__Exercise directions__:
Count the lines in the data below that include the word "Fixpoint", then state the total and nothing besides.

*** Record extracts

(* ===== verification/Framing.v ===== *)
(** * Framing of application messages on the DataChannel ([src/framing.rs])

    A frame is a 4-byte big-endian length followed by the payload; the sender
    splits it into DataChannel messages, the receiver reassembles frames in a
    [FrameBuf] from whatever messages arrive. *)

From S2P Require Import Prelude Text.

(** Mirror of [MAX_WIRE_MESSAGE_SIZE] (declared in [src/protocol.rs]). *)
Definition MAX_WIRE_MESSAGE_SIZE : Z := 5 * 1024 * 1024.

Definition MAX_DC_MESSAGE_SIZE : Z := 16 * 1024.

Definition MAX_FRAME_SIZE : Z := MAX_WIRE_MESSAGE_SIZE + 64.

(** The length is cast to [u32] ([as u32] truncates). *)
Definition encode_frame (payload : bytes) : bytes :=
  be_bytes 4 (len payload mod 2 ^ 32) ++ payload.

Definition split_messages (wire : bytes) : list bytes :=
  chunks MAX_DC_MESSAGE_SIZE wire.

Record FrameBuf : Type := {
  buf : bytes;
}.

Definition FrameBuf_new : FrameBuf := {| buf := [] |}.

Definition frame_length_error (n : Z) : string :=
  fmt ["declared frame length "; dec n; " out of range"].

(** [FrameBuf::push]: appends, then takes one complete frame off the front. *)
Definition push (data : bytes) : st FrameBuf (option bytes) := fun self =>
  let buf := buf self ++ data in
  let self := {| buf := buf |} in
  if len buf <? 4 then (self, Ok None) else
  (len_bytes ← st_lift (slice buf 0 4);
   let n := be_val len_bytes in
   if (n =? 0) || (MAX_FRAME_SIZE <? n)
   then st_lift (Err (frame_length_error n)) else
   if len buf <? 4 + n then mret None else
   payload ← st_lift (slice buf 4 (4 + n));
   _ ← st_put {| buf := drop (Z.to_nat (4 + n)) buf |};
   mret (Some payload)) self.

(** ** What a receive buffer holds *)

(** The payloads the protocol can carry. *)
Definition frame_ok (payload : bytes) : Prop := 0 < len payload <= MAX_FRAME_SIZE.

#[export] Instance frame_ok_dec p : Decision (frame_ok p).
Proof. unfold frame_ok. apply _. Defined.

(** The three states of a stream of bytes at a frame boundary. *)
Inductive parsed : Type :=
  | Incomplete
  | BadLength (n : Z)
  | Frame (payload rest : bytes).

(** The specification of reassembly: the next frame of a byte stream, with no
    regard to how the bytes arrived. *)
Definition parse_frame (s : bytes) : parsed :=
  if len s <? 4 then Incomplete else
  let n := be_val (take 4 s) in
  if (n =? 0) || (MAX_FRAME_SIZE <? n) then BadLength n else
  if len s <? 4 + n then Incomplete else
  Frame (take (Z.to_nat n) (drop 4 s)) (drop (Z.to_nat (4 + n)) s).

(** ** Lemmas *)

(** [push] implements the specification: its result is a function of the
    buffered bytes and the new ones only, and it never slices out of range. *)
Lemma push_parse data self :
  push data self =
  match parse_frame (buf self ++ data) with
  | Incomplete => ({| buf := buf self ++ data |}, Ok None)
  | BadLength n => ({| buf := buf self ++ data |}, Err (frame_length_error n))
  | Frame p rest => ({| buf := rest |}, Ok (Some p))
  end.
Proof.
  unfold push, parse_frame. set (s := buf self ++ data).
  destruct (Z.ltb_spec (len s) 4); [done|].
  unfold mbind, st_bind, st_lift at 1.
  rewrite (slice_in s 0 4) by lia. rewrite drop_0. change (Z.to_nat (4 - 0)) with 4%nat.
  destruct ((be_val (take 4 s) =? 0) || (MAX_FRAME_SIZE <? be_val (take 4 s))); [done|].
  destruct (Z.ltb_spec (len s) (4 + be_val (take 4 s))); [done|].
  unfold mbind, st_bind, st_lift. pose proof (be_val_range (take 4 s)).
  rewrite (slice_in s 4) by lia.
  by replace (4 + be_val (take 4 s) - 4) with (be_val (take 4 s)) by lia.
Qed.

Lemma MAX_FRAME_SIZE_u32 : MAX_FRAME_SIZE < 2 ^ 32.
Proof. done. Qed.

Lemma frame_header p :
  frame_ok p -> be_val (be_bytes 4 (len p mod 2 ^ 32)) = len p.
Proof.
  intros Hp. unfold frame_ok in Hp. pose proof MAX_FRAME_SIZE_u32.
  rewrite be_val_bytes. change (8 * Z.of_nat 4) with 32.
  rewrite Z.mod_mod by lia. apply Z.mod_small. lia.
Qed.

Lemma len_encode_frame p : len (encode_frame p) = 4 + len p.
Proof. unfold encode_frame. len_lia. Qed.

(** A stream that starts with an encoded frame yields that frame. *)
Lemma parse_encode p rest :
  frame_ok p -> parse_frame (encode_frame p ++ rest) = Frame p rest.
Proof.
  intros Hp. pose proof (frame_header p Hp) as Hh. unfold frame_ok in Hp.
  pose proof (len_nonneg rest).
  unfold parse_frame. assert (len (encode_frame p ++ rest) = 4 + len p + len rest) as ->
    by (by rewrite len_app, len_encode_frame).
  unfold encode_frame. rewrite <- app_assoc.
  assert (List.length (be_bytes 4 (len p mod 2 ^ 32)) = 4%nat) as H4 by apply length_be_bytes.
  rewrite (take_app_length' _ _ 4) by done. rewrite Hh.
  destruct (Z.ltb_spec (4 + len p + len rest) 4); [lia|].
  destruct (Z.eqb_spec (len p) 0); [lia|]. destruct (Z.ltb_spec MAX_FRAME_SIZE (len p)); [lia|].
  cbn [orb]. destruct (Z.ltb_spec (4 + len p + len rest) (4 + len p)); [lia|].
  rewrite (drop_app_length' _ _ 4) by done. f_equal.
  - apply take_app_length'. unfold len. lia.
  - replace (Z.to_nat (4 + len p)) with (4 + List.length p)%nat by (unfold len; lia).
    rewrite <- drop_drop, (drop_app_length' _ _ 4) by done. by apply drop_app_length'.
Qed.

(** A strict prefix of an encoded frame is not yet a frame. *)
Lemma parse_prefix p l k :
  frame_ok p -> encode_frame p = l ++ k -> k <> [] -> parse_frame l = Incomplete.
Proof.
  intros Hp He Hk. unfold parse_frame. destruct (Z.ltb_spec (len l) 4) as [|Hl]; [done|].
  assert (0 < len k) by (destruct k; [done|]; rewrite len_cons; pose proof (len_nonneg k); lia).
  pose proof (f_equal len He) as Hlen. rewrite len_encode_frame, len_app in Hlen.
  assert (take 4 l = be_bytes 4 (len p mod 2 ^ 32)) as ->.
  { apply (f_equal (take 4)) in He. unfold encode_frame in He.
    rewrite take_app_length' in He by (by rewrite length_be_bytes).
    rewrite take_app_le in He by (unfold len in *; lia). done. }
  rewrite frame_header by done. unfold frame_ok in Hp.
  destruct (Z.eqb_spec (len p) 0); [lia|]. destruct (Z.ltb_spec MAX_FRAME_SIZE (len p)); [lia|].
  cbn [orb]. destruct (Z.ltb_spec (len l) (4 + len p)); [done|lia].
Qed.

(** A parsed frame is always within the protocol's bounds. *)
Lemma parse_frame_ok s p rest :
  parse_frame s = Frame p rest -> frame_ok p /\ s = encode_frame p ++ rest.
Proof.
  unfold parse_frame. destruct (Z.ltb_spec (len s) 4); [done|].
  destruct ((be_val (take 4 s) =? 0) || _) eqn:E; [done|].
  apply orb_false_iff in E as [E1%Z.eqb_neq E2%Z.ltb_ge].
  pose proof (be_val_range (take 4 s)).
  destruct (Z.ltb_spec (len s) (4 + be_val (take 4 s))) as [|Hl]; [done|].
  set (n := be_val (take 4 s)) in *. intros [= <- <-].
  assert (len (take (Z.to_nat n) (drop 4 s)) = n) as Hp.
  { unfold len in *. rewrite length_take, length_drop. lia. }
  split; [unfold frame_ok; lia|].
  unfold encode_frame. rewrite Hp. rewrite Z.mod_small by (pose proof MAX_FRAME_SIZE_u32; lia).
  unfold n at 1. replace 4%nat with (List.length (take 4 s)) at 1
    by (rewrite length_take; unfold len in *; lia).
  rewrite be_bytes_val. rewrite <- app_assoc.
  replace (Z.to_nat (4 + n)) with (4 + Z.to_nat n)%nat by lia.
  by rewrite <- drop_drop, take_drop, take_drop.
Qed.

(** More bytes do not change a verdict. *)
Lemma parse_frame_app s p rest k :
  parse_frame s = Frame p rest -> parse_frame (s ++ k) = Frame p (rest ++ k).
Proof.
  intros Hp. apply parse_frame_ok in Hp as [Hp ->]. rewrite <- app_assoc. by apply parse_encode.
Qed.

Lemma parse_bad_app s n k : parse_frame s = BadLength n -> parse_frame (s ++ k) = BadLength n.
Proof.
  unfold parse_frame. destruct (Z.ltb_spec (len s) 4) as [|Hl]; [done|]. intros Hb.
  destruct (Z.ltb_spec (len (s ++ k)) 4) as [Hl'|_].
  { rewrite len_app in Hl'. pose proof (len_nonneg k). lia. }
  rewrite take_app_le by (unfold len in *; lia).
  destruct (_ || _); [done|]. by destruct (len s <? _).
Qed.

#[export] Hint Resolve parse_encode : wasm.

******
*** Record extracts

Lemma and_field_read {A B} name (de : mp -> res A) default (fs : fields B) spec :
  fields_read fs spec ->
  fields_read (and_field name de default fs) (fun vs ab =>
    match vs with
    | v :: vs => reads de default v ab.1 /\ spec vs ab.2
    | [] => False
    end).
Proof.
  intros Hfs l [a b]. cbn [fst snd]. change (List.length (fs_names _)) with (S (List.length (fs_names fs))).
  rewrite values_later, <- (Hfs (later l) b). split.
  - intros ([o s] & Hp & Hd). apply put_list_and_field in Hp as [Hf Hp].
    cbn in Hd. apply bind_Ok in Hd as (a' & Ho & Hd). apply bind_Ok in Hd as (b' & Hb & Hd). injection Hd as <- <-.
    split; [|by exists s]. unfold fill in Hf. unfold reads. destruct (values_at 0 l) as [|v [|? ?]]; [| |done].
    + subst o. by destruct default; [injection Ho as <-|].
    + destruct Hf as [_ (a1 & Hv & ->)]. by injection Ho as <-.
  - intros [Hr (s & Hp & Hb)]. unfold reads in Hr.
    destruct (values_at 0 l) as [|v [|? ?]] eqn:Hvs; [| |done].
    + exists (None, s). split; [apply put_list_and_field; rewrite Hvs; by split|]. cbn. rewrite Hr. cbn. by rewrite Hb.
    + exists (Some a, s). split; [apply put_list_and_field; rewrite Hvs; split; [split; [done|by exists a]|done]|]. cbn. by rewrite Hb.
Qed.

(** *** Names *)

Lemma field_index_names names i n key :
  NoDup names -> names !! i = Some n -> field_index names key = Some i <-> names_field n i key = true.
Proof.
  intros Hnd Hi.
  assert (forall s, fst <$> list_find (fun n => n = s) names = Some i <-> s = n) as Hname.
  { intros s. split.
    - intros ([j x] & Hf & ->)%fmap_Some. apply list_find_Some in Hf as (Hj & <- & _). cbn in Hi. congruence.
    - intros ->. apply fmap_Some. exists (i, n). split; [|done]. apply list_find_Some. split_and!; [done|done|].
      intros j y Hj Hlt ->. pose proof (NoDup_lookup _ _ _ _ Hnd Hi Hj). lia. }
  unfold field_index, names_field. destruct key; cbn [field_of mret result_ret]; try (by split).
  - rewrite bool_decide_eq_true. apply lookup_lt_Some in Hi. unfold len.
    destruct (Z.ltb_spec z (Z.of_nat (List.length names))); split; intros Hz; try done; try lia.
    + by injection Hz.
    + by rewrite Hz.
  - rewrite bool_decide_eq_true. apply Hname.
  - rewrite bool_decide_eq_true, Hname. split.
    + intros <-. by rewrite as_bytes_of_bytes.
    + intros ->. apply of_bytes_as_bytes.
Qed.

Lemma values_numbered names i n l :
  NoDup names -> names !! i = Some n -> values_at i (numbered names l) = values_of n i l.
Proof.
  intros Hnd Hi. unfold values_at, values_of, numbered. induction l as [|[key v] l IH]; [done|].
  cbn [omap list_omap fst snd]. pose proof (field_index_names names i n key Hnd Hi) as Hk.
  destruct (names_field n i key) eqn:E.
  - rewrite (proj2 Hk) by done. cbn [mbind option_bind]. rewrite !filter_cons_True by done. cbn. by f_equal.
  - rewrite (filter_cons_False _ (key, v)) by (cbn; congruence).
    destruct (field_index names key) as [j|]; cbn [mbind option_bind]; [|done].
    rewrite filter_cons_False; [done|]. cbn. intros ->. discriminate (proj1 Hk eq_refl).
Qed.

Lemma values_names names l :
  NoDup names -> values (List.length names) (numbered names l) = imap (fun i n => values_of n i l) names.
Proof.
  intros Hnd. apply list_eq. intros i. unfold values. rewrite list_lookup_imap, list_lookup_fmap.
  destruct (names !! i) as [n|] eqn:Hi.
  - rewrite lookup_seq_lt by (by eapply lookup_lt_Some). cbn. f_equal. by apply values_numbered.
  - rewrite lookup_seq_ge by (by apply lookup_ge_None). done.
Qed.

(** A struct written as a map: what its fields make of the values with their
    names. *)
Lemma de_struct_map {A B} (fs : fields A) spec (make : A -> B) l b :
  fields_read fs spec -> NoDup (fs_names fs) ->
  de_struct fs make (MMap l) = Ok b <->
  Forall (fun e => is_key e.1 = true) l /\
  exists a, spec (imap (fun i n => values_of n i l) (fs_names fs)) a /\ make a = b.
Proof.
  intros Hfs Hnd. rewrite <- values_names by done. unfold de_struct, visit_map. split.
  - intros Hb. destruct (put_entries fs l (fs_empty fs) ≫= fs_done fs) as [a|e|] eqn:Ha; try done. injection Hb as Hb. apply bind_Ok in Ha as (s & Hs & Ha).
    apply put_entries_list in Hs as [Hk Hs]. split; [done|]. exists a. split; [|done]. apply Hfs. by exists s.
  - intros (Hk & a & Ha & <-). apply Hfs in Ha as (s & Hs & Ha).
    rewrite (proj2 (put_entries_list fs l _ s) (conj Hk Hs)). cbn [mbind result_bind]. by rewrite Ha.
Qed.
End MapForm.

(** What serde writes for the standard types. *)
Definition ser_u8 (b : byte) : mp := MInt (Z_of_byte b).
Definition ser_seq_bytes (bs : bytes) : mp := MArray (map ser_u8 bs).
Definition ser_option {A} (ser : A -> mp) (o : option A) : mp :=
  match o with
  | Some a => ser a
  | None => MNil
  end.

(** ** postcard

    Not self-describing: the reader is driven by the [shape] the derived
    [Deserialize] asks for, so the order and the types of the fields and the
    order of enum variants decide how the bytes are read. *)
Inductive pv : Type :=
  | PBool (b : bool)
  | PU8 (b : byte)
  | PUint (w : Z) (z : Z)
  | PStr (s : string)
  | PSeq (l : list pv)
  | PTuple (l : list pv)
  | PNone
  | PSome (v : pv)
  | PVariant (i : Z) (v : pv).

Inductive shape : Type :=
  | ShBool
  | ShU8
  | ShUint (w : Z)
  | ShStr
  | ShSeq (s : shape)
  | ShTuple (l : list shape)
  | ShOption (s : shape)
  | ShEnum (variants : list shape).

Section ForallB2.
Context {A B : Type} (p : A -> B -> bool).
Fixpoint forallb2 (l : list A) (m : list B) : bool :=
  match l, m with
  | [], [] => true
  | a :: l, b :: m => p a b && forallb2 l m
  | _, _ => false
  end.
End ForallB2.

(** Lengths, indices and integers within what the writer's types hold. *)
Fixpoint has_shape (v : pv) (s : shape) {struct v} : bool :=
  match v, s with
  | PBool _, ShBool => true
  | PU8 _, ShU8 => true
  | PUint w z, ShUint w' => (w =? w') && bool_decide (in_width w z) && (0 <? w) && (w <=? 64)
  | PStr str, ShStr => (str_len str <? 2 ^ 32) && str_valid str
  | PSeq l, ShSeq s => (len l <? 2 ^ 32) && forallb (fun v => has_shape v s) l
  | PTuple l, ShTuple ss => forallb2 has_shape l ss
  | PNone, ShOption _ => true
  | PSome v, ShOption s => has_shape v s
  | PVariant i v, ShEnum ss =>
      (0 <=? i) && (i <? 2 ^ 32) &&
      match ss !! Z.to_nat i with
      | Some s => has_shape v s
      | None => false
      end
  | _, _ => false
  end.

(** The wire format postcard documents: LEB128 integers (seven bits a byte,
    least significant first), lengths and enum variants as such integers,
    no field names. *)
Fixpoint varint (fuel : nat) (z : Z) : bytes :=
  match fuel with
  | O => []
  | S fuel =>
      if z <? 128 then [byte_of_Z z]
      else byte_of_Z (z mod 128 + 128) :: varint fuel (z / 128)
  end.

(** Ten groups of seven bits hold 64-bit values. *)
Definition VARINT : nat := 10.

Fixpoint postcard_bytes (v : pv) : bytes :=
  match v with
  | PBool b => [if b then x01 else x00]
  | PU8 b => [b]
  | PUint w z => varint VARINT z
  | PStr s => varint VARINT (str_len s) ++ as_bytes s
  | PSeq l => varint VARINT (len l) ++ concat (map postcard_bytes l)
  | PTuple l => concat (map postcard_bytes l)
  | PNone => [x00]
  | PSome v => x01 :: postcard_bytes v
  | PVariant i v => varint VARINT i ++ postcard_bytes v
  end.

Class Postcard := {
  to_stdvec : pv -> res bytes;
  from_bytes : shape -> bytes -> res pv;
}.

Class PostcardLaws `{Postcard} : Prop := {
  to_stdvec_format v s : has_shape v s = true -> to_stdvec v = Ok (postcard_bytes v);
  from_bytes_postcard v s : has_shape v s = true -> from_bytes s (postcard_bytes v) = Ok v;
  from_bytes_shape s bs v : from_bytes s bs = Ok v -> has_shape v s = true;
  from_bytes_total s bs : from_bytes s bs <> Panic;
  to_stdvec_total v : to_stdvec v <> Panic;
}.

******

__The answer__:
4